A prohibition on U.S. Navy personnel attending indoor religious services off base is “particularly odious to Catholics,” according the Archbishop for the Military Services.
Archbishop Timothy P. Broglio was responding to reports that some commands of the U.S. Navy have required service members to sign that they have received the orders on the prohibition, meaning that those who disobey will be held accountable. The orders also add that “civilian personnel, including families, are discouraged from” indoor church services, as well.
The orders were made in an effort to stop the spread of the COVID-19 coronavirus.
“A few nights ago I watched ‘Silence,’ a movie about the persecution of Catholics in Japan in the 1600’s. The persecution was systematic and destined to eradicate the faith from the islands. While the current situation in the U.S. is certainly not one of persecution, the movie does invite the viewer to recognize values, determine how important they are, and decide what value merits a sacrifice, even the ultimate sacrifice,” the archbishop wrote on July 5.
Broglio said the orders are “particularly odious to Catholics, because frequently there is no longer a Catholic program on naval installations due to budgetary constraints or many installation chapels are still closed — even though many of them could well ensure appropriate social distancing.”
The archbishop said that after receiving this information, he immediately contacted the Navy Chief of Chaplains’ Office, which told him they have been unable to offer any relief from these provisions. Broglio added that his attempt to contact the Chief of Naval Operations has not even been acknowledged.
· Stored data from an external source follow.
Lemma policy_allowed_inv idna mode url resolve :
  dest_allowed (evaluate_destination_policy idna mode url resolve) = true ->
  mode ∈ NETWORK_MODES /\
  exists d ips, parse_canonical_destination idna url = Ok d /\
    canonicalize_resolver_results (resolution d resolve) = Ok ips /\ ips <> [] /\
    dest_destination (evaluate_destination_policy idna mode url resolve) = Some d /\
    resolved_addresses (evaluate_destination_policy idna mode url resolve) = compressed <$> ips /\
    Forall (mode_admits mode) ips.
Proof.
  unfold evaluate_destination_policy, mode_admits, resolution.
  destruct (bool_decide (mode ∈ NETWORK_MODES)) eqn:Hmode; cbn [negb]; [|done].
  apply bool_decide_eq_true in Hmode. intros H. split; [done|].
  destruct (parse_canonical_destination idna url) as [d|]; [|done]. cbv zeta in *.
  destruct (canonicalize_resolver_results _) as [[|a l]|] eqn:Hc; try done.
  exists d, (a :: l). rewrite Hc.
  destruct (bool_decide (mode = PRIVATE_LOCAL)).
  - destruct (all_in [LOOPBACK; PRIVATE] _) eqn:Hall; [|done].
    apply all_in_spec, Forall_fmap in Hall. repeat split; try done.
    eapply Forall_impl; [exact Hall|]. intros x Hx. cbn in Hx.
    rewrite !elem_of_cons, elem_of_nil in Hx. tauto.
  - destruct (all_in [PUBLIC] _) eqn:Hall; [|done].
    apply all_in_spec, Forall_fmap in Hall. repeat split; try done.
    eapply Forall_impl; [exact Hall|]. intros x Hx. cbn in Hx.
    rewrite !elem_of_cons, elem_of_nil in Hx. tauto.
Qed.

(** What a canonical destination is: an http or https URL with a port in range, whose
    host is an address literal without scope id or a name of clean labels. *)
Lemma parse_canonical_destination_inv idna url d : parse_canonical_destination idna url = Ok d ->
  (dest_scheme d = "http" \/ dest_scheme d = "https") /\ 1 <= dest_port d <= 65535 /\
  exists raw, contains_char "%" raw = false /\
    ((exists lit, parse_ip raw = Some lit /\ dest_hostname d = compressed lit
                  /\ dest_ip_address d = Some lit)
     \/ (dest_ip_address d = None
         /\ existsb bad_label (split_char "." (dest_hostname d)) = false)).
Proof.
  unfold parse_canonical_destination. intros H. repeat (head_if H; [done|]).
  destruct (urlsplit url) as [p|]; [|done]. cbv zeta in H. do 2 (head_if H; [done|]).
  apply require_bind_ok in H as (host & _ & H). do 2 (head_if H; [done|]).
  apply bind_ok in H as (pt & _ & H). do 2 (head_if H; [done|]).
  apply negb_false_iff, orb_prop in E1. apply negb_false_iff in E5. bool_simpl.
  assert (Hs : lower (scheme p) = "http" \/ lower (scheme p) = "https")
    by (destruct E1; bool_simpl; auto).
  assert (Hpct : contains_char "%" (lower (rstrip_by (fun c => bool_decide (c = "."%char)) host)) = false).
  { apply lower_lacks; [done|]. by apply rstrip_lacks. }
  destruct (parse_ip _) as [lit|] eqn:Eip.
  - injection H as <-. cbn. split; [done|]. split; [lia|]. eexists. split; [exact Hpct|]. left. by exists lit.
  - apply require_bind_ok in H as (name & _ & H). head_if H; [done|]. injection H as <-. cbn.
    bool_simpl. split; [done|]. split; [lia|]. eexists. split; [exact Hpct|]. by right.
Qed.

(** ** Order and duplicates of the resolver's answer *)

Lemma address_leb_total a b : address_leb a b = true \/ address_leb b a = true.
Proof. unfold address_leb. destruct a, b; cbn; rewrite ?orb_true_iff, ?Z.leb_le; lia. Qed.

Lemma insert_address_perm a l : insert_address a l ≡ₚ a :: l.
Proof.
  induction l as [|b l IH]; cbn; [done|]. case_if; [done|]. rewrite IH. apply Permutation_swap.
Qed.
Lemma sort_addresses_perm l : sort_addresses l ≡ₚ l.
Proof. induction l as [|a l IH]; cbn; [done|]. by rewrite insert_address_perm, IH. Qed.

Lemma insert_address_sorted a l :
  Sorted (fun x y => address_leb x y = true) l ->
  Sorted (fun x y => address_leb x y = true) (insert_address a l).
Proof.
  induction 1 as [|b l Hs IH Hd]; cbn; [by repeat constructor|].
  case_if; [by repeat constructor|]. constructor; [done|].
  destruct (address_leb_total a b) as [?|Hba]; [congruence|].
  inversion Hd; subst; cbn; [by constructor|]. case_if; by constructor.
Qed.
Lemma sort_addresses_sorted l : Sorted (fun x y => address_leb x y = true) (sort_addresses l).
Proof. induction l; cbn; [constructor | by apply insert_address_sorted]. Qed.

#[export] Instance address_leb_trans : Transitive (fun x y => address_leb x y = true).
Proof.
  intros a b c. unfold address_leb.
  rewrite !orb_true_iff, !andb_true_iff, !Z.ltb_lt, !Z.eqb_eq, !Z.leb_le. lia.
Qed.

Definition scope_free (a : ip_address) : Prop := match a with V6 _ (Some _) => False | _ => True end.

Lemma address_leb_antisymm a b : scope_free a -> scope_free b ->
  address_leb a b = true -> address_leb b a = true -> a = b.
Proof.
  unfold address_leb. rewrite !orb_true_iff, !andb_true_iff, !Z.ltb_lt, !Z.eqb_eq, !Z.leb_le.
  destruct a as [n|n [s|]], b as [m|m [t|]]; cbn; try done; intros _ _ H1 H2; f_equal; lia.
Qed.

Lemma deduplicate_perm l1 l2 :
  (forall a, a ∈ l1 <-> a ∈ l2) -> Forall scope_free l1 ->
  deduplicate_addresses l1 = deduplicate_addresses l2.
Proof.
  intros Hset Hfree. unfold deduplicate_addresses. rewrite Forall_forall in Hfree.
  apply (Sorted_unique_strong (fun x y => address_leb x y = true)).
  - intros x y Hx Hy. rewrite sort_addresses_perm, elem_of_remove_dups in Hx, Hy.
    apply address_leb_antisymm; apply Hfree; [done | by apply Hset].
  - apply sort_addresses_sorted.
  - apply sort_addresses_sorted.
  - rewrite !sort_addresses_perm. apply NoDup_Permutation; try apply NoDup_remove_dups.
    intros a. rewrite !elem_of_remove_dups. apply Hset.
Qed.

Lemma map_parse_raw l : map_result parse_raw (RawIP <$> l) = Ok l.
Proof. apply map_result_ok. induction l; constructor; done. Qed.

(** * Properties *)

(** A destination allowed in private/local mode resolves to at least one address,
    and every address of the resolution is loopback or private use (127/8, 10/8,
    172.16/12, 192.168/16, [::1], fc00::/7 or an IPv4-mapped form of these). *)
Theorem private_mode_only_local idna url resolve :
  dest_allowed (evaluate_destination_policy idna PRIVATE_LOCAL url resolve) = true ->
  exists d ips, parse_canonical_destination idna url = Ok d /\
    canonicalize_resolver_results (resolution d resolve) = Ok ips /\ ips <> [] /\
    resolved_addresses (evaluate_destination_policy idna PRIVATE_LOCAL url resolve)
      = compressed <$> ips /\
    Forall local_address ips.
Proof.
  intros (_ & d & ips & Hd & Hc & Hne & _ & Hr & Hall)%policy_allowed_inv.
  exists d, ips. repeat split; try done. eapply Forall_impl; [exact Hall|].
  intros a. unfold mode_admits. rewrite bool_decide_eq_true_2 by done. apply classify_local.
Qed.
(* ===== verification/Gateway.v ===== *)
(** The network gateway, src/backend/app/network_safety/gateway.py: one admitted request
    to one approved address.

    [httpcore] is not part of the program: the gateway hands it a network backend and
    consumes its response. It is an interactive program [exchange] that may ask the
    backend to connect, any number of times, and then responds or raises; the
    theorems hold for every such program. The connector is an argument. *)

From S2P Require Import Prelude.
From S2P Require Import PyStr.
From S2P Require Import PyIp.
From S2P Require Import PyUrl.
From S2P Require Import PyFloat.
From S2P Require Import Destination.
From S2P Require Import Controller.

Open Scope Z_scope.

Definition DEFAULT_TIMEOUT_SECONDS : float := float_of_Z 5.
Definition DEFAULT_MAX_RESPONSE_BYTES : Z := 1000000.

(** [NetworkGatewayError], and what else may leave the gateway. *)
Inductive gateway_error : Type :=
| NetworkGatewayError (code reason : string)
| GatewayValueError
| GatewayUnicodeError.
#[export] Instance gateway_error_eq_dec : EqDecision gateway_error.
Proof. solve_decision. Defined.

Definition destination_connect_failed (reason : string) : gateway_error :=
  NetworkGatewayError "destination_connect_failed" reason.
Definition network_request_failed (reason : string) : gateway_error :=
  NetworkGatewayError "network_request_failed" reason.

Record NetworkGatewayResult := mkGatewayResult {
  status_code : Z;
  gateway_body : string;
  gateway_duration_ms : Z;
  gateway_destination : CanonicalDestination;
  selected_ip : string;
  peer_ip : string;
  content_encoding : option string;
  content_type : option string
}.

(** * Request headers *)

Definition HEADER_NAME_CHARACTERS (c : ascii) : bool :=
  is_alnum c || contains_char c "!#$%&'*+-.^_`|~".

(** [value.encode("latin-1")] of the code points up to 255 of UTF-8 text; [None] when a
    code point is above 255. *)
Fixpoint latin1 (s : string) : option string :=
  match s with
  | EmptyString => Some EmptyString
  | String c s' =>
      if is_ascii c then String c <$> latin1 s'
      else match s' with
           | String d s'' =>
               if ((ord c =? 194) || (ord c =? 195)) && between 128 191 d then
                 String (chr ((ord c - 192) * 64 + (ord d - 128))) <$> latin1 s''
               else None
           | EmptyString => None
           end
  end.

Definition bad_value_char (c : ascii) : bool :=
  ((ord c <? 32) && negb (ord c =? 9)) || (ord c =? 127).

Definition invalid_headers : gateway_error := network_request_failed "Request headers are invalid.".

Definition host_value (d : CanonicalDestination) : string :=
  let default_port := if bool_decide (dest_scheme d = "http") then 80 else 443 in
  let host := if contains_char ":" (dest_hostname d)
              then "[" +:+ dest_hostname d +:+ "]" else dest_hostname d in
  if dest_port d =? default_port then host else host +:+ ":" +:+ str_of_Z (dest_port d).

Fixpoint build_custom_headers (headers : list (string * string))
    : result gateway_error (list (string * string)) :=
  match headers with
  | [] => Ok []
  | (name, value) :: rest =>
      if is_empty name || str_exists (fun c => negb (HEADER_NAME_CHARACTERS c)) name
         || str_exists bad_value_char value then Raise invalid_headers
      else
        match latin1 value with
        | None => Raise invalid_headers
        | Some encoded =>
            others ← build_custom_headers rest;
            Ok (if bool_decide (lower name = "host") then others else (name, encoded) :: others)
        end
  end.

Definition build_headers (headers : list (string * string)) (d : CanonicalDestination)
    : result gateway_error (list (string * string)) :=
  custom ← build_custom_headers headers;
  if is_ascii_str (host_value d) then Ok (custom ++ [("Host", host_value d)])
  else Raise GatewayUnicodeError.

(** * The response *)

Definition header_value (headers : list (string * string)) (field : string) : option string :=
  match filter (fun h => lower h.1 = field) headers with
  | [] => None
  | values => Some (join "," (snd <$> values))
  end.

(** What [httpcore] may raise; any exception but a gateway error and a timeout is
    treated alike. *)
Inductive transport_error : Type :=
| TransportGateway (e : gateway_error)
| TransportTimeout
| TransportOther.

(** [_read_bounded]: the chunks arrive one at a time, and the iterator may raise after
    the last. *)
Fixpoint read_bounded (total : Z) (chunks : list string) (after : option transport_error) (maximum : Z)
    : result transport_error string :=
  match chunks with
  | [] => match after with None => Ok EmptyString | Some e => Raise e end
  | chunk :: rest =>
      let total := total + byte_len chunk in
      if maximum <? total then
        Raise (TransportGateway (NetworkGatewayError "response_too_large"
          "Network response exceeded the allowed size."))
      else
        body ← read_bounded total rest after maximum;
        Ok (chunk +:+ body)
  end.

(** * The peer *)

(** [stream.get_extra_info("server_addr")]: the first item of a non-empty tuple. *)
Definition extract_peer_ip (server_address : option string) : result gateway_error ip_address :=
  let unavailable :=
    NetworkGatewayError "destination_peer_unavailable" "Connected peer address was unavailable." in
  text ← require server_address unavailable;
  require (parse_ip text) unavailable.

Definition normalized_ip (a : ip_address) : ip_address :=
  match ipv4_mapped a with Some n => V4 n | None => a end.

Definition validate_peer (selected peer : ip_address) (mode : string) : result gateway_error unit :=
  let category := classify_address (normalized_ip peer) in
  _ ← guard_or (if bool_decide (mode = PRIVATE_LOCAL)
                then bool_decide (category = LOOPBACK) || bool_decide (category = PRIVATE)
                else bool_decide (mode = EXTERNAL_PUBLIC_AUTHORIZED) && bool_decide (category = PUBLIC))
        (NetworkGatewayError "destination_peer_prohibited"
          "Connected peer is prohibited by network mode policy.");
  guard_or (bool_decide (normalized_ip peer = normalized_ip selected))
    (NetworkGatewayError "destination_peer_mismatch"
      "Connected peer did not match the approved destination.").

(** * The backend *)

(** What the connector does with an address and a port. *)
Inductive connect_outcome : Type :=
| ConnectRaisesGateway (e : gateway_error)
| ConnectRaises
| Connected (server_address : option string).

Record backend := mkBackend {
  logical_hostname : string;
  selected_address : ip_address;
  backend_mode : string;
  (* the controller's answer to [check_enabled] at each connection attempt *)
  enabled_now : nat -> result network_error unit;
  connector : nat -> ip_address -> Z -> connect_outcome
}.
“Of course, the Navy cannot legally prohibit family members from frequenting religious services off base. Those family members return home where the military member lives. What is the protective effect of the prohibition for the Navy personnel? Zero,” he said.
“Participation in the Sunday Eucharist is life blood for Catholics. It is the source and summit of our lives and allows us to receive the Body and Blood of the Lord. Certainly, the Navy personnel who fall under this restriction are dispensed from the obligation to attend Sunday Mass, because no one can be required to do what is impossible,” the archbishop continued.
The U.S. Navy has been working to minimize the transmission of COVID-19 across the force with the goal of creating a “COVID free bubble” around units prior to, and while, deployed.
The dangers of the pandemic were highlighted in late March, when the captain of the aircraft carrier USS Theodore Roosevelt alerted the Navy to the disease’s spread on his ship, where eventually over 1,100 sailors tested positive for the coronavirus, with one dying.
On June 25, the Navy announced it had established a surveillance testing program, called Sentinel Surveillance Testing (SST), to test asymptomatic service members for the COVID-19 coronavirus.
“Our nation is entering a dangerous period of complacency and COVID fatigue that we can’t succumb to. The military must not let its guard down—the Navy in particular,” said Rear Admiral Karl Thomas, the Assistant Deputy Chief of Naval Operations for Operations, Plans, and Strategy.
In his statement, Broglio noted that Catholic churches have gone great lengths to ensure social distancing in seating, receiving Holy Communion, and adjusting the liturgy to avoid any contagion.
“I wonder why the Navy has decided to prohibit the faithful from something, which even the Commander in Chief has called an essential service,” referring to declarations by President Donald Trump.
“It seems tragic to offer these reflections on the Independence holiday when we honor the bravery of those who forged this Nation to ensure self-evident truths about the endowment by the Creator of life, liberty, and the pursuit of happiness. Should those who swear to protect and defend the Constitution be obliged to surrender their First Amendment Rights?” Broglio concluded.